The Irish Penal Reform Trust has raised a couple of concerns about the Bill. I refer, in particular, to the limiting of rehabilitation periods. It is welcome that the Minister made changes in this regard in the Seanad and I hope he will make further changes on Committee Stage. The shortening of the conviction period to three to seven years is an improvement on what he originally proposed, but it could be reduced further to two to four years. After all, we are discussing minor offences. Deputy Pádraig Mac Lochlainn has made the point that it is after conviction and that by the time one eventually gets to court, one's chance to expunge the conviction is arising at a time when one should be obtaining the work experience one needs in order to create the foundations for one's career. As a result of convictions such as those to which I refer hanging over people, they will not get the opportunity to obtain such experience. As Deputy Olivia Mitchell stated, the offences in question are minor and a person could have obtained a conviction for committing such an offence in circumstances utterly beyond his or her control or because he or she was in the wrong place at the wrong time.

The Irish Human Rights Commission has been significantly and sharply more critical of the Bill. We agree with the commission that the Bill must be viewed in the context of National Vetting Bureau (Children and Vulnerable Persons) Act 2012. The two are similar and their provisions cross into similar areas. It would be foolish in the extreme to implement the Bill before the House while completely ignoring the National Vetting Bureau (Children and Vulnerable Persons) Act 2012. Where the two dovetail, steps should be taken.

The issue of discrimination on the grounds of a conviction for employment purposes must be examined. I have a certain sympathy for employers who have a right to know about someone's background. They also have the right to know whether something someone did in the past is going to influence or impact on the manner in which he or she will undertake his or her work. Employers have a right to know, but they do not have a right to discriminate. If a particular candidate is the best person for the job, an employer does not have the right to discriminate on the basis of a previous minor conviction.

That should be expunged at that stage.

I am not fully in favour of Deputy Mitchell's proposal that the entire conviction should be expunged. The employer has a right to know, and any potential candidate who has respect for a potential employer would admit to the offence, but some work needs to be done on that. A complete expungement as proposed by Deputy Mitchell probably goes a little too far.

I welcome the Bill. There is much to be improved on Committee Stage. The Minister is not the most generous in accepting Opposition amendments. He might do so on this Bill given the general all-party agreement at this Stage on it. He accepted some amendments in the Seanad before Christmas.
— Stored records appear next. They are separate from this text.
(* ===== verification/En50221Ops.v ===== *)
(** * En50221Ops: runs of the transport layer

    Polling, creating, registering and destroying keep the invariant; so does every
    sequence of operations. *)

From S2P Require Import Prelude Asn1 CaLink En50221Transport En50221Poll En50221Inv En50221Safe En50221Api.

Section poll.
Context (env : environment) {U : Type} `{!UpperInv U} (ms mc : Z).
Context (Hms : 0 <= ms < 256) (Hmc : 0 <= mc < 256).
Context (ev : Z -> Z -> Z -> U -> U) (cb : list Z -> Z -> Z -> T (host U) unit).
Context `{Hev : !EventClient ev} `{Hcb : !DataClient ms mc cb}.
Implicit Types (w : world (host U)) (lk : list bool) (g : bool).

Abbreviation tlw w := (tl (w_st w)).
Abbreviation inv := (inv ms mc).
Abbreviation focus := (focus ms mc).
Abbreviation struct := (struct ms mc).
Abbreviation post := (post ms mc).
Abbreviation oom := (oom ms mc).
Abbreviation held lk i := (<[Z.to_nat i := true]> lk).

(** A function that returns early has released its lock. *)
Definition rpost lk i (r : option Z) w : Prop :=
  match r with
  | None => inv (held lk i) false w
  | Some x => x = -1 /\ (inv lk false w \/ oom lk false w)
  end.

Lemma twp_unlock_oom {A} i lk g (k : T (host U) A) (Q : A -> world (host U) -> Prop) w :
  oom (held lk i) g w -> entry lk i = Some false ->
  (forall w', oom lk g w' -> twp k Q w') -> twp (unlock_slot i;; k) Q w.
Proof.
  intros [HI He] Hl HQ. apply twp_bind.
  assert (Hi : 0 <= i < zlen (slots (tlw w))).
  { pose proof (entry_range _ _ _ Hl) as Hr. rewrite <- (zlen_insert lk (Z.to_nat i) true) in Hr.
    destruct HI as [_ _ _ _ _ El _ _]. rewrite <- El in Hr. unfold zlen in *. by rewrite length_fmap in Hr. }
  destruct (entry_Some _ _ Hi) as [s Es]. eapply twp_upd_slot; [done|done|]. intros w' Ew _.
  apply HQ. pose proof (struct_slot _ _ _ _ _ _ _ _ _ HI Es Ew eq_refl) as HI'. cbn in HI'.
  rewrite released_held in HI' by done. split; [done|]. by rewrite Ew.
Qed.
Lemma twp_unlock_post i x lk w :
  post (held lk i) false x w -> x <> 0 -> entry lk i = Some false ->
  twp (unlock_slot i;; mret (Some (-1))) (rpost lk i) w.
Proof.
  intros [[HI _]|[_ Ho]] Hx Hl.
  - assert (0 <= i < ms) by (pose proof (entry_range _ _ _ Hl); rewrite <- (inv_locks_len _ _ _ _ _ HI), zlen_insert; lia).
    apply twp_bind. eapply twp_unlock_slot; [done|done|]. intros w' HI' _ _.
    rewrite released_held in HI' by done. apply twp_ret. split; [done|]. by left.
  - eapply twp_unlock_oom; [done|done|]. intros w' Ho'. apply twp_ret. split; [done|]. by right.
Qed.

Lemma twp_refuse_poll i e lk w :
  inv (held lk i) false w -> entry lk i = Some false ->
  twp (set_error e;; unlock_slot i;; mret (Some (-1))) (rpost lk i) w.
Proof. intros HI Hl. eapply (twp_refuse ms mc Hms Hmc); [done|done|]. intros w' [HI' _]. split; [done|]. by left. Qed.
Lemma twp_refuse_poll_slot i e lk w :
  inv (held lk i) false w -> entry lk i = Some false ->
  twp (set_error_slot i;; set_error e;; unlock_slot i;; mret (Some (-1))) (rpost lk i) w.
Proof. intros HI Hl. eapply (twp_refuse_slot ms mc Hms Hmc); [done|done|]. intros w' [HI' _]. split; [done|]. by left. Qed.

Lemma twp_then {A} (a b : T (host U) (option A)) (Q : option A -> world (host U) -> Prop) w :
  twp a (fun r w' => match r with Some x => Q (Some x) w' | None => twp b Q w' end) w -> twp (then_ a b) Q w.
Proof.
  intros H. unfold then_. apply twp_bind. eapply twp_mono; [exact H|]. intros [x|] w' HQ; [by apply twp_ret|done].
Qed.

(** The head of the queue goes; a delete request was the last. *)
Lemma queue_ok_pop st m q : queue_ok st (m :: q) -> queue_ok st q.
Proof.
  intros [Hm Hq]. apply Forall_cons_1 in Hm as [_ Hm]. split; [done|].
  destruct Hq as [Hq|(Est & q' & m' & E & Hd & Hf)]; [left; by apply Forall_cons_1 in Hq as [_ ?]|].
  destruct q' as [|m0 q']; injection E as -> ->; [left; constructor|].
  right. split; [done|]. exists q', m'. split; [done|]. split; [done|]. by apply Forall_cons_1 in Hf as [_ ?].
Qed.
Lemma queue_ok_delete st m q :
  queue_ok st (m :: q) -> is_delete m = true -> st = T_STATE_ACTIVE_DELETEQUEUED /\ q = [].
Proof.
  intros [_ [Hq|(Est & q' & m' & E & _ & Hf)]] Hd; [apply Forall_cons_1 in Hq as [? _]; congruence|].
  split; [done|]. destruct q' as [|m0 q']; injection E as -> ->; [done|].
  apply Forall_cons_1 in Hf as [? _]. congruence.
Qed.
Lemma queued_msg_wf {U} `{!UpperInv U} ms mc lk g i j m (w w2 : world (host U)) :
  queued ms mc lk g i j m w w2 -> msg_wf m.
Proof.
  intros (HI2 & _ & (c & _ & Ec2) & _).
  destruct (inv_focus _ _ _ _ _ _ _ _ HI2 Ec2) as [_ [_ _ [Hf _]]]. cbn in Hf.
  apply Forall_app in Hf as [_ Hf]. by apply Forall_cons_1 in Hf as [? _].
Qed.

(** A message with a TPDU of data is delivered by the peer that processes it. *)
Lemma message_arrives (env' : environment) {U'} `{!UpperInv U'}
    (ev : Z -> Z -> Z -> U' -> U') `{!EventClient ev} (cb : list Z -> Z -> Z -> T (host U') unit) ms' mc' `{!DataClient ms' mc' cb}
    j data m lk' (v : world (host U')) i' c' :
  msg_wf m -> m_bytes m = tpdu T_DATA_LAST j data -> 0 < zlen data < 65525 ->
  0 <= ms' < 256 -> 0 <= mc' < 256 -> (forall n, malloc_ok env' n = true) ->
  inv ms' mc' lk' false v -> entry lk' i' = Some true -> conn_at (tl (w_st v)) i' j = Some c' ->
  state c' = T_STATE_ACTIVE -> chain_buffer c' = PNull -> callback (tl (w_st v)) = true ->
  exists v1 v2 v3, quiet v v1 /\ cb data i' j v1 = Some (tt, v2) /\ lock_slot i' v2 = Some (tt, v3) /\
    inv ms' mc' (<[Z.to_nat i' := false]> lk') false v1 /\
    en50221_tl_process_data env' ev cb i' (ztake (u16 (m_length m)) (m_data m)) v = Some (0, v3).
Proof.
  intros Hm Hb Hd Hms' Hmc' Ha HI' Hl' Ec' Est Hch Hcb.
  assert (El : u16 (m_length m) = m_length m).
  { destruct Hm. apply u16_small. pose proof (zlen_ztake (m_length m) (m_data m) ltac:(lia)) as E.
    unfold m_bytes in Hb. rewrite Hb, tpdu_len in E. pose proof (asn_field_len (zlen data + 1)). lia. }
  assert (Hok : Forall fragment_ok ([] ++ [data])).
  { apply Forall_cons_2; [|done]. split; [|lia]. intros ->. change (zlen (@nil Z)) with 0 in Hd. lia. }
  assert (Hsz : zlen (fragments j [] data) < 2 ^ 31).
  { unfold fragments. cbn [fmap list_fmap concat app]. rewrite tpdu_len.
    pose proof (asn_field_len (zlen data + 1)). lia. }
  destruct (chained_message env' ev cb ms' mc' lk' v i' j c' [] data Hms' Hmc' Ha HI' Hl' Ec' Est Hch Hcb Hok Hsz)
    as (v1 & c1 & v2 & v3 & HI1 & Hqv & _ & _ & _ & _ & _ & E2 & E3 & E).
  exists v1, v2, v3. rewrite El. unfold m_bytes in Hb. rewrite Hb. cbn in E, E2. done.
Qed.

(** Round trip.  What [en50221_tl_send_data] queued on one connection is, as the bytes
    that [dvbca_link_write] passes on, delivered to the data callback of a peer in one
    call as the data sent, for 1 to 65524 bytes of data. *)
Theorem en50221_tl_roundtrip (env env' : environment) {U U'} `{!UpperInv U} `{!UpperInv U'}
    (ev : Z -> Z -> Z -> U' -> U') `{!EventClient ev} (cb : list Z -> Z -> Z -> T (host U') unit) ms mc ms' mc' `{!DataClient ms' mc' cb}
    lk g (w : world (host U)) i j w2 data lk' (v : world (host U')) i' c' :
  0 <= ms < 256 -> 0 <= mc < 256 -> inv ms mc lk g w -> 0 <= i -> 0 <= j -> (i < ms -> entry lk i = Some false) ->
  0 < zlen data < 65525 ->
  en50221_tl_send_data env i j data w = Some (0, w2) ->
  0 <= ms' < 256 -> 0 <= mc' < 256 -> (forall n, malloc_ok env' n = true) ->
  inv ms' mc' lk' false v -> entry lk' i' = Some true -> conn_at (tl (w_st v)) i' j = Some c' ->
  state c' = T_STATE_ACTIVE -> chain_buffer c' = PNull -> callback (tl (w_st v)) = true ->
  exists m v1 v2 v3, queued ms mc lk g i j m w w2 /\
    quiet v v1 /\ cb data i' j v1 = Some (tt, v2) /\ lock_slot i' v2 = Some (tt, v3) /\
    en50221_tl_process_data env' ev cb i' (ztake (u16 (m_length m)) (m_data m)) v = Some (0, v3).
Proof.
  intros Hms Hmc HI Hi Hj Hl Hd Es Hms' Hmc' Ha HI' Hl' Ec' Est Hch Hcb.
  assert (Ht : zlen (concat [data]) < 2 ^ 32 - 10) by (cbn; rewrite app_nil_r; lia).
  assert (Hs : twp (en50221_tl_send_datav env i j [data]) (fun r w' => r = 0 ->
    exists m, queued ms mc lk g i j m w w' /\ m_bytes m = tpdu T_DATA_LAST j data) w).
  { eapply (twp_send_datav env ms mc Hms Hmc); [done..| | | |]; try (intros; done).
    intros c m w' _ _ _ _ Hq Hb _. exists m. cbn in Hb. rewrite app_nil_r, tpdu_queued_eq in Hb by lia. done. }
  pose proof (twp_elim _ _ _ _ _ Hs Es eq_refl) as (m & Hq & Hb). pose proof (queued_msg_wf _ _ _ _ _ _ _ _ _ Hq) as Hm.
  destruct (message_arrives env' ev cb ms' mc' j data m lk' v i' c') as (v1 & v2 & v3 & ? & ? & ? & _ & ?); try done.
  by exists m, v1, v2, v3.
Qed.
He is probably in better humour now, but any amendments put forward on the Bill are for the good of the Bill and the good of those it seeks to address, particularly younger people who have made genuine mistakes who want to restart their lives. I hope the Minister would examine any amendments proposed in that context and also in the context of groups such as the Irish Penal Reform Trust, which does super work in this area and challenges all our perceptions about penal reform.

I call Deputy Heather Humphreys who I understand is sharing the 20 minute slot with Deputies Connaughton, Kyne and Walsh. Five minutes each, is that correct?

Yes. I welcome the opportunity to speak on the Criminal Justice (Spent Convictions) Bill 2012, and I commend the Minister for Justice and Equality on bringing it before the House. The purpose of the Bill is to provide for the non-disclosure of certain convictions where a person has not reoffended for a certain period of time. That is to be welcomed.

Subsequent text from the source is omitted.